FDR Estimation with qvalue

John D. Storey, Andrew J. Bass, Alan Dabney and David Robinson (2019). qvalue: Q-value estimation for false discovery rate control. R package version 2.16.0. http://github.com/jdstorey/qvalue The original paper from Storey and Tibshirani introducing the concepts implemented in this package is available here https://www.pnas.org/content/100/16/9440

Briefly, qvalue takes in p-values and adjusts them to account for the multiple hypothesis tests. If you are new to multiple hypothesis testing, check out this article from Noble (2009) for a succint overview of the concept. https://www.nature.com/articles/nbt1209-1135

Multiple hypothesis testing is inherent to RNA-seq differential expression (DE) analysis and we will use this example to illustrate how we use qvalue to provide actionable results to our clients.

Definition of terms Accurate interpretation of unadjusted p-values assumes that each gene is assessed for DE on its own. However, most RNA-seq experiments assess more than one gene at a time. In order to account for the number of genes we are testing, we must calculate and interpret the adjusted p-value for each gene.

In DE analysis, a single p-value tells you how likely it is that a single gene is differentially expressed between at least two groups (ex: a control and a treatment group) due to some actual difference between the groups as opposed to random chance.

False Discovery Rate (FDR) tells you how likely it is that all genes identified as DE are false positives. A FDR of 5% means that among all genes called DE, an average of 5% of those are truly not DE. The q-value is the significance threshold adjusted for the fact that we have assessed muliple genes.

Our very first step is to load the qvalue package rom Bioconductor. Please see http://bioconductor.org/ for information about installation and use of Bioconductor and its packages.

Loading R packages

if (!requireNamespace("BiocManager", quietly = TRUE))
    install.packages("BiocManager")
BiocManager::install("qvalue")

## package 'qvalue' successfully unpacked and MD5 sums checked
## 
## The downloaded binary packages are in
##  C:\Users\Jessica\AppData\Local\Temp\Rtmpg1PR9B\downloaded_packages

library(qvalue)

Loading p-values

qvalue gives us a few options for calculating q-values but to keep our example simplified we import a table of p-values from a t-test conducted on RNA-seq count data.

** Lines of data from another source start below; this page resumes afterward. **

(** Removing takes out one occurrence and nothing else. *)
Lemma list_remove_Permutation x l l' : list_remove x l = Some l' → l ≡ₚ x :: l'.
Proof.
  revert l'. induction l as [|y l IH]; intros l'; simpl; [done|].
  destruct (decide (y = x)) as [->|Hne].
  - by intros [= ->].
  - destruct (list_remove x l) as [l0|]; simpl; [|done].
    intros [= <-]. rewrite (IH l0 eq_refl). apply Permutation_swap.
Qed.

(** When the list has no duplicates, the removed id is gone. *)
Lemma list_remove_NoDup x l l' : list_remove x l = Some l' → NoDup l → x ∉ l'.
Proof.
  intros Hrm Hnd. apply list_remove_Permutation in Hrm.
  rewrite Hrm in Hnd. by apply NoDup_cons in Hnd as [? _].
Qed.

(** ** The registry update *)

Section Registry.
Context {E : Type}.
Implicit Type w : World.t E.

Lemma update_docs_missing_record w customer document_id action :
  World.indexes w !! customer = None →
  IndexManager.update_docs_in_index_record customer document_id action w
  = (Ok false,
     World.with_log w
       (World.log w ++ [(WARNING, "Index record not found for index name " +:+ customer
                                  +:+ ". Could not update record.")])).
Proof.
  intros Hrec. unfold IndexManager.update_docs_in_index_record, CosmosDBClient.get_record.
  munfold. simpl. by rewrite Hrec.
Qed.

Lemma update_docs_add w customer document_id r :
  World.indexes w !! customer = Some r →
  IndexManager.update_docs_in_index_record customer document_id "add" w
  = (Ok true,
     registry_written w customer
       (IndexRecord.with_document_ids r (IndexRecord.document_ids r ++ [document_id]))).
Proof.
  intros Hrec. unfold IndexManager.update_docs_in_index_record, CosmosDBClient.get_record,
    CosmosDBClient.update_or_create_record.
  munfold. simpl. rewrite Hrec. simpl. by rewrite Hrec.
Qed.

Lemma update_docs_delete w customer document_id r ids :
  World.indexes w !! customer = Some r →
  list_remove document_id (IndexRecord.document_ids r) = Some ids →
  IndexManager.update_docs_in_index_record customer document_id "delete" w
  = (Ok true, registry_written w customer (IndexRecord.with_document_ids r ids)).
Proof.
  intros Hrec Hrm. unfold IndexManager.update_docs_in_index_record,
    CosmosDBClient.get_record, CosmosDBClient.update_or_create_record.
  munfold. simpl. rewrite Hrec. simpl. rewrite Hrm. simpl. by rewrite Hrec.
Qed.

Lemma update_docs_delete_unlisted w customer document_id r :
  World.indexes w !! customer = Some r →
  document_id ∉ IndexRecord.document_ids r →
  IndexManager.update_docs_in_index_record customer document_id "delete" w
  = (Raise (ValueError "list.remove(x): x not in list"), w).
Proof.
  intros Hrec Hnot. apply list_remove_None in Hnot.
  unfold IndexManager.update_docs_in_index_record, CosmosDBClient.get_record.
  munfold. simpl. rewrite Hrec. simpl. by rewrite Hnot.
Qed.
End Registry.

(** ** Tenant registration and index creation *)

Section Provisioning.
Context {E : Type}.
Implicit Type w : World.t E.

Lemma customer_exists_registered w customer_id r :
  World.customers w !! customer_id = Some r →
  Customer.customer_id r = customer_id →
  CustomerIndexSchemaManager.customer_exists customer_id w = (Ok true, w).
Proof.
  intros Hrec Hid. unfold CustomerIndexSchemaManager.customer_exists,
    CosmosDBClient.get_record.
  munfold. simpl. rewrite Hrec, Hid. by rewrite String.eqb_refl.
Qed.

(** Reading a stored configuration goes through [parse_obj]. *)
Lemma get_index_config_parsed w customer_id cfg :
  stored_config w customer_id = Some cfg →
  CustomerIndexSchemaManager.get_index_config customer_id w
  = (match IndexConfig_parse_obj cfg with
     | Ok index_config => Ok (Some index_config)
     | Raise e => Raise e
     end, w).
Proof.
  unfold stored_config. intros Hcfg.
  destruct (World.customers w !! customer_id) as [r|] eqn:Hrec; simpl in Hcfg; [|done].
  destruct (String.eqb (Customer.customer_id r) customer_id) eqn:Hid; [|done].
  apply String.eqb_eq in Hid.
  unfold CustomerIndexSchemaManager.get_index_config.
  munfold. rewrite (customer_exists_registered w customer_id r Hrec Hid).
  unfold CosmosDBClient.get_record. munfold. simpl. rewrite Hrec. simpl.
  rewrite Hcfg. by destruct (IndexConfig_parse_obj cfg).
Qed.

Lemma get_index_config_stored w customer_id cfg :
  stored_config w customer_id = Some cfg →
  IndexConfig_parse_obj cfg = Ok cfg →
  CustomerIndexSchemaManager.get_index_config customer_id w = (Ok (Some cfg), w).
Proof.
  intros Hcfg Hvalid. by rewrite (get_index_config_parsed w customer_id cfg Hcfg), Hvalid.
Qed.

Lemma parse_obj_same cfg cfg' : IndexConfig_parse_obj cfg = Ok cfg' → cfg' = cfg.
Proof. unfold IndexConfig_parse_obj. by destruct (validate_index_key _); intros [= <-]. Qed.

Lemma get_index_config_missing w customer_id :
  stored_config w customer_id = None →
  ∃ entries,
    CustomerIndexSchemaManager.get_index_config customer_id w
    = (Ok None, logged w entries).
Proof.
  unfold stored_config. intros Hcfg.
  unfold CustomerIndexSchemaManager.get_index_config,
    CustomerIndexSchemaManager.customer_exists, CosmosDBClient.get_record.
  munfold. simpl.
  destruct (World.customers w !! customer_id) as [r|] eqn:Hrec; simpl in *.
  - destruct (String.eqb (Customer.customer_id r) customer_id) eqn:Hid; simpl.
    + rewrite Hrec. simpl. rewrite Hcfg. by eexists.
    + by eexists.
  - by eexists.
Qed.
End Provisioning.

Section CreateNewIndex.
Context {E : Type}.
Implicit Type w : World.t E.

Lemma unique_index_name customer_id cfg :
  IndexManager._create_unique_index_name customer_id cfg = customer_id.
Proof. unfold IndexManager._create_unique_index_name. by case_match. Qed.

Lemma create_new_index_no_config w customer_id account_id now admin_id :
  stored_config w customer_id = None →
  ∃ entries,
    IndexManager.create_new_index customer_id account_id now admin_id w
    = (Raise (IndexCreationError
                ("Failed to retrieve index configuration for client " +:+ customer_id)),
       logged w entries).
Proof.
  intros Hcfg. destruct (get_index_config_missing w customer_id Hcfg) as [entries Hget].
  exists entries. unfold IndexManager.create_new_index, IndexManager._get_index_config.
  munfold. by rewrite Hget.
Qed.

Lemma create_new_index_absent w customer_id account_id now admin_id cfg :
  stored_config w customer_id = Some cfg →
  IndexConfig_parse_obj cfg = Ok cfg →
  World.search w !! customer_id = None →
  IndexManager.create_new_index customer_id account_id now admin_id w
  = (Ok (), index_created w customer_id account_id now admin_id cfg).
Proof.
  intros Hcfg Hvalid Habs.
  unfold IndexManager.create_new_index, IndexManager._get_index_config.
  munfold. rewrite (get_index_config_stored w customer_id cfg Hcfg Hvalid).
  rewrite unique_index_name.
  unfold IndexManager._need_to_create_new_index, AISearchIndexClient.check_index_exists,
    AISearchIndexClient.create_index, AISearchIndexClient.create_or_update_index,
    CosmosDBClient.insert_record.
  munfold. simpl. rewrite Habs. simpl. rewrite String.eqb_refl. simpl.
  rewrite Habs. simpl. unfold index_created.
  by rewrite <- !(assoc_L (++)).
Qed.

Lemma create_new_index_present w customer_id account_id now admin_id cfg :
  stored_config w customer_id = Some cfg →
  IndexConfig_parse_obj cfg = Ok cfg →
  is_Some (World.search w !! customer_id) →
  IndexManager.create_new_index customer_id account_id now admin_id w = (Ok (), w).
Proof.
  intros Hcfg Hvalid [idx Hidx].
  unfold IndexManager.create_new_index, IndexManager._get_index_config.
  munfold. rewrite (get_index_config_stored w customer_id cfg Hcfg Hvalid).
  rewrite unique_index_name.
  unfold IndexManager._need_to_create_new_index, AISearchIndexClient.check_index_exists.
  munfold. by rewrite Hidx.
Qed.

(** A stored configuration that [parse_obj] refuses: the validation
    error leaves [create_new_index] as it is, before anything is looked
    up or created. *)
Lemma create_new_index_invalid w customer_id account_id now admin_id cfg e :
  stored_config w customer_id = Some cfg →
  IndexConfig_parse_obj cfg = Raise e →
  IndexManager.create_new_index customer_id account_id now admin_id w = (Raise e, w).
Proof.
  intros Hcfg Hinvalid.
  unfold IndexManager.create_new_index, IndexManager._get_index_config.
  munfold. by rewrite (get_index_config_parsed w customer_id cfg Hcfg), Hinvalid.
Qed.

pvalues <- read.delim("D:\\Emory\\EICC\\Rmarkdowns\\GH_pvals.txt", header=TRUE, sep="\t")
pvalues <- pvalues$pvalue

Checking assumptions

Next, we check out the histogram of the p-values. This allows us to examine the distribution of the p-values and check the package assumption that they should be relatively uniform. This means they will look like one big slope with a high frequency of values of 0.0 (left side) and lower and lower values towards the right of the graph. If this assumption is not met and your p-values look like a U shape, sine curve, or any other funky thing, this package will provide you with faulty analysis if you do not do something to make that assumption hold. Please contact EICC and depending on why your p-values are looking unusual we may be able to fix it for you.

options(repr.plot.width=2.5, repr.plot.height=2.5)
hist(pvalues, nclass=20)

In our example, the p-values are approximately uniform.

Creating the qvalue object

Next, we create the qvalue object. qvalue gives us many options to do this. These all matter and all vary by project as to which are appropriate, the default options are not going to work for everyone, if anyone.

For this example we have done our literature review and decided (prior to running our sequencing) that we are comfortable with FDR of 0.1 (10%). Recall that this means that of all genes called DE, an average of 10% of those are false positives. In our case this would mean if we have 100 genes that are called DE, we are comfortable with up to 10 of them being false positives. This is the assumption that a popular DE analysis package, edgeR, makes and the accuracy of the results you get from edgeR depend on these assumptions.

Control vs. Estimation of FDR

In controlling FDR, you set a FDR you are comfortable with a priori, you run your sequencing, you do your pairwise comparisons, and you see which genes meet that pre-specified FDR threshold. In estimating FDR, you run your sequencing, do your pairwise comparisons tests, and afterwards, you specify how comfortable you are with the possibility that a gene or group of genes which have been called DE is/are false positives.

Estimating FDR means that you run the risk of missing DE genes you may be interested in investivating. Controlling FDR means that you may have more genes identifed as DE than you can make sense of and many of them may be false positives. The choice you make depends on whether your experiment is exploratory or looking to assess one or a group of genes in particular. EICC would be happy to work with you to design your experiment to meet your goals.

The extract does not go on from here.